Orginally over 6,000 Yazidis -- men, women and children -- were seized by IS and now some 3,000 remain in jihadist hands, he said.

So far only a few Yazidis have been freed as the security forces push their assault on Mosul.

As during previous operations to capture cities from the jihadists, IS fighters are believed to take their Yazidi captives with them as they retreat.

But now Iraqi forces have cut the last remaining route from Mosul to IS-controlled territory in Syria -- leaving the city surrounded.

Qaidi says there could be thousands of Yazidis left in Mosul -- and hopes that eventually the community will be able to rebuild.
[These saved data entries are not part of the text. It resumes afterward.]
(* ===== verification/ConfigFile.v ===== *)
(** The configuration file: [struct ConfigFile] ([config_file.h]) with its archive
    functions, and [class ConfigFileHandler] ([config_file_handler.h],
    [config_file_handler.cc]) that creates, reads and writes it. *)
From S2P Require Export World.
From S2P Require Import Demo.

Section config_file.
Context `{P : Platform} `{A : !Archives}.

Record ConfigFile := mkConfigFile {
  symm_key_and_iv : AES256KeyAndIV;
  vaults_in_file : list VaultInfo;
}.

(** The members of a vault that the file holds. *)
Record Entry := mkEntry {
  e_pmid_and_signer : PmidAndSigner;
  e_vault_dir : Path;
  e_label : NonEmptyString;
  e_max_disk_usage : Z;
  e_owner_name : Identity;
}.

(** The first [archive(...)] call of a round of [load] and [save]. *)
Definition entry_codec : Codec (CipherText * CipherText * Path * NonEmptyString * Z * bool) :=
  ar_CipherText ⊗ ar_CipherText ⊗ ar_Path ⊗ ar_NonEmptyString ⊗ ar_u64 ⊗ ar_bool.

(** The body of the loop of [load]: the local [VaultInfo vault] at its end. *)
Definition load_vault (key : AES256KeyAndIV) (bs : bytes) : Res (Entry * bytes) :=
  '(encrypted_pmid, encrypted_anpmid, dir, lab, usage, has_owner_name, bs1) ← load entry_codec bs;
  pmid ← of_lib (DecryptPmid encrypted_pmid key);
  anpmid ← of_lib (DecryptAnpmid encrypted_anpmid key);
  if has_owner_name : bool
  then '(owner, bs2) ← load ar_Identity bs1; mret (mkEntry (pmid, anpmid) dir lab usage owner, bs2)
  else mret (mkEntry (pmid, anpmid) dir lab usage Identity_default, bs1).

(** The loop of [load], with the number of rounds left: [vault] goes out of scope
    at the end of a round. *)
Fixpoint load_vaults (n : nat) (key : AES256KeyAndIV) (bs : bytes) : Res bytes :=
  match n with
  | O => mret bs
  | S n => '(_, bs') ← load_vault key bs; load_vaults n key bs'
  end.

(** [void load(Archive& archive)]: [vaults] keeps what the default constructor left
    in it. *)
Definition ConfigFile_load (bs : bytes) : Res (ConfigFile * bytes) :=
  '(key, vault_count, bs1) ← load (ar_AES256KeyAndIV ⊗ ar_u64) bs;
  bs2 ← load_vaults (Z.to_nat vault_count) key bs1;
  mret (mkConfigFile key [], bs2).

(** The body of the loop of [save]; [store] holds the shared [PmidAndSigner]s. *)
Definition save_vault (store : list PmidAndSigner) (key : AES256KeyAndIV) (vault : VaultInfo) :
  Res bytes :=
  match vault.(pmid_and_signer) ≫= λ i, store !! i with
  | None => Fault null_deref
  | Some p =>
      b1 ← save entry_codec
             (EncryptPmid p.1 key, EncryptAnpmid p.2 key, vault.(vault_dir), vault.(label),
              vault.(max_disk_usage), Identity_IsInitialised vault.(owner_name));
      b2 ← (if Identity_IsInitialised vault.(owner_name)
            then save ar_Identity vault.(owner_name)
            else mret []);
      mret (b1 ++ b2)
  end.

Fixpoint save_vaults (store : list PmidAndSigner) (key : AES256KeyAndIV)
    (vaults : list VaultInfo) : Res bytes :=
  match vaults with
  | [] => mret []
  | vault :: vaults' =>
      b1 ← save_vault store key vault;
      b2 ← save_vaults store key vaults';
      mret (b1 ++ b2)
  end.

(** [void save(Archive& archive) const] *)
Definition ConfigFile_save (store : list PmidAndSigner) (c : ConfigFile) : Res bytes :=
  b1 ← save (ar_AES256KeyAndIV ⊗ ar_u64)
         (c.(symm_key_and_iv), Z.of_nat (length c.(vaults_in_file)));
  b2 ← save_vaults store c.(symm_key_and_iv) c.(vaults_in_file);
  mret (b1 ++ b2).

(** ** [class ConfigFileHandler] *)

(** [ParseConfigFile(config_file_path, mutex)] *)
Definition ParseConfigFile (path : Path) : M World ConfigFile :=
  content ← os_call (ReadFile path);
  '(config, _) ← lift_res (ConfigFile_load content);
  mret config.

(** [!fs::exists(path, ec) || ec.value() == no_such_file_or_directory] *)
Definition no_config_file (path : Path) : M World bool :=
  '(found, ec) ← os_call' (fs_exists_ec path);
  mret (negb found || (ec =? errc_no_such_file_or_directory)).

(** [InitialiseKeyAndIv(config_file_path, mutex)] *)
Definition InitialiseKeyAndIv (path : Path) : M World AES256KeyAndIV :=
  missing ← no_config_file path;
  if missing : bool then
    let n := AES256_KeySize + AES256_IVSize in
    b ← os_call' (RandomBytes n n);
    mret (AES256KeyAndIV_of_bytes b)
  else
    config ← ParseConfigFile path;
    mret config.(symm_key_and_iv).

(** [WriteFile(config_file_path_, Serialise(config))] and the check of its result. *)
Definition write_config (config : ConfigFile) : M World unit :=
  path ← gets (λ w, w.(cfg).(config_file_path_));
  store ← gets pmids;
  content ← lift_res (ConfigFile_save store config);
  written ← os_call' (WriteFile path content);
  if written : bool then emit (WroteConfig path content) else raise filesystem_io_error.

(** [void ConfigFileHandler::CreateConfigFile()] *)
Definition CreateConfigFile : M World unit :=
  path ← gets (λ w, w.(cfg).(config_file_path_));
  key ← gets (λ w, w.(cfg).(kSymmKeyAndIV_));
  '(found, _) ← os_call' (fs_exists_ec (Path_parent_path path));
  (if found : bool then mret tt else
     '(created, ec) ← os_call' (fs_create_directories_ec (Path_parent_path path));
     if negb created || negb (ec =? 0) then raise filesystem_io_error else mret tt);;
  write_config (mkConfigFile key []).

(** [ConfigFileHandler::ConfigFileHandler(fs::path)] *)
Definition ConfigFileHandler_make (path : Path) : M World unit :=
  key ← InitialiseKeyAndIv path;
  modify (set_cfg (λ _, mkConfigFileHandler path key));;
  missing ← no_config_file path;
  if missing : bool then CreateConfigFile else mret tt.

(** [std::vector<VaultInfo> ConfigFileHandler::ReadConfigFile() const] *)
Definition ReadConfigFile : M World (list VaultInfo) :=
  path ← gets (λ w, w.(cfg).(config_file_path_));
  key ← gets (λ w, w.(cfg).(kSymmKeyAndIV_));
  config ← ParseConfigFile path;
  assert_ (bool_decide (config.(symm_key_and_iv) = key));;
  mret config.(vaults_in_file).

(** [void ConfigFileHandler::WriteConfigFile(std::vector<VaultInfo>) const] *)
Definition WriteConfigFile (vaults : list VaultInfo) : M World unit :=
  key ← gets (λ w, w.(cfg).(kSymmKeyAndIV_));
  write_config (mkConfigFile key vaults).

(** [const crypto::AES256KeyAndIV& SymmKeyAndIV() const] *)
Definition SymmKeyAndIV : M World AES256KeyAndIV := gets (λ w, w.(cfg).(kSymmKeyAndIV_)).
End config_file.

#[local] Arguments entry_codec : simpl never.
#[local] Arguments load_vault : simpl never.
#[local] Arguments codec_pair : simpl never.

Section round_trip.
Context `{P : Platform} `{L : !PlatformLaws} `{A : !Archives} `{AL : !ArchiveLaws}.

(** What the file says about a vault. *)
Definition entry_of (p : PmidAndSigner) (v : VaultInfo) : Entry :=
  mkEntry p v.(vault_dir) v.(label) v.(max_disk_usage)
    (if Identity_IsInitialised v.(owner_name) then v.(owner_name) else Identity_default).

Lemma entry_codec_ok : codec_ok entry_codec.
Proof. unfold entry_codec. codec_solve. Qed.

(** A round of [load] reads back the vault that the matching round of [save]
    wrote: its keys decrypted, its directory, label, disk usage and owner. *)
Theorem load_vault_save_vault store key v b rest :
  save_vault store key v = Ok b →
  ∃ i p, v.(pmid_and_signer) = Some i ∧ store !! i = Some p ∧
    load_vault key (b ++ rest) = Ok (entry_of p v, rest).
Proof.
  unfold save_vault. destruct (pmid_and_signer v) as [i|]; cbn; [|done].
  destruct (store !! i) as [[pmid anpmid]|] eqn:Hi; cbn -[entry_codec save]; [|done].
  unfold entry_of. destruct (Identity_IsInitialised (owner_name v)) eqn:Ho;
    intros Hs; res_inv; exists i, (pmid, anpmid); (split_and!; [done..|]);
    unfold load_vault; rewrite <- app_assoc;
    rewrite (entry_codec_ok _ _ _ ltac:(eassumption)); cbn -[entry_codec];
    rewrite DecryptPmid_EncryptPmid; cbn; rewrite DecryptAnpmid_EncryptAnpmid; cbn; [|done].
  by rewrite (ar_Identity_ok _ _ rest ltac:(eassumption)).
Qed.

Lemma load_vaults_save_vaults store key vs b rest :
  save_vaults store key vs = Ok b → load_vaults (length vs) key (b ++ rest) = Ok rest.
Proof.
  revert b. induction vs as [|v vs IH]; intros b Hs; cbn in Hs; res_inv; [done|].
  destruct (load_vault_save_vault _ _ _ _ (x0 ++ rest) ltac:(eassumption)) as (?&?&?&?&Hl).
  cbn. rewrite <- app_assoc, Hl. cbn. by apply IH.
Qed.

(** C21: loading a file that was saved consumes it exactly, recovers the key, and
    forgets every vault. *)
Theorem ConfigFile_load_save store c b rest :
  ConfigFile_save store c = Ok b →
  ConfigFile_load (b ++ rest) = Ok (mkConfigFile c.(symm_key_and_iv) [], rest).
Proof.
  unfold ConfigFile_save, ConfigFile_load. intros Hs. res_inv.
  assert (Hok : codec_ok (ar_AES256KeyAndIV ⊗ ar_u64)) by codec_solve.
  rewrite <- app_assoc, (Hok _ _ _ ltac:(eassumption)). cbn.
  rewrite Nat2Z.id. by erewrite load_vaults_save_vaults by done.
Qed.

(** A load never yields a vault, whatever the bytes. *)
Lemma ConfigFile_load_no_vaults bs c rest :
  ConfigFile_load bs = Ok (c, rest) → c.(vaults_in_file) = [].
Proof. unfold ConfigFile_load. intros Hl. by res_inv. Qed.
End round_trip.

#[global] Arguments ConfigFile_load : simpl never.
#[global] Arguments ConfigFile_save : simpl never.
"This was a fierce campaign against us and it was not expected in the 21st century that some terrorist groups would rape our women and kill the men and the children," he said.

"But we as Yazidis are committed to our land."

After her own escape from years of torment under IS, Haifa said she faces a long struggle ahead to put her shattered life back together.

She has been home but feels too ashamed to talk to old friends and relatives, and she is also suffering from a string of diseases.

"I am so exhausted," she said.

And while she has managed to escape, she is still desperate over the fate of other Yazidi women left behind, among them a younger sister aged 20.

"I ask everyone, the whole world to help set them free," she said. "They are still there, they are still suffering."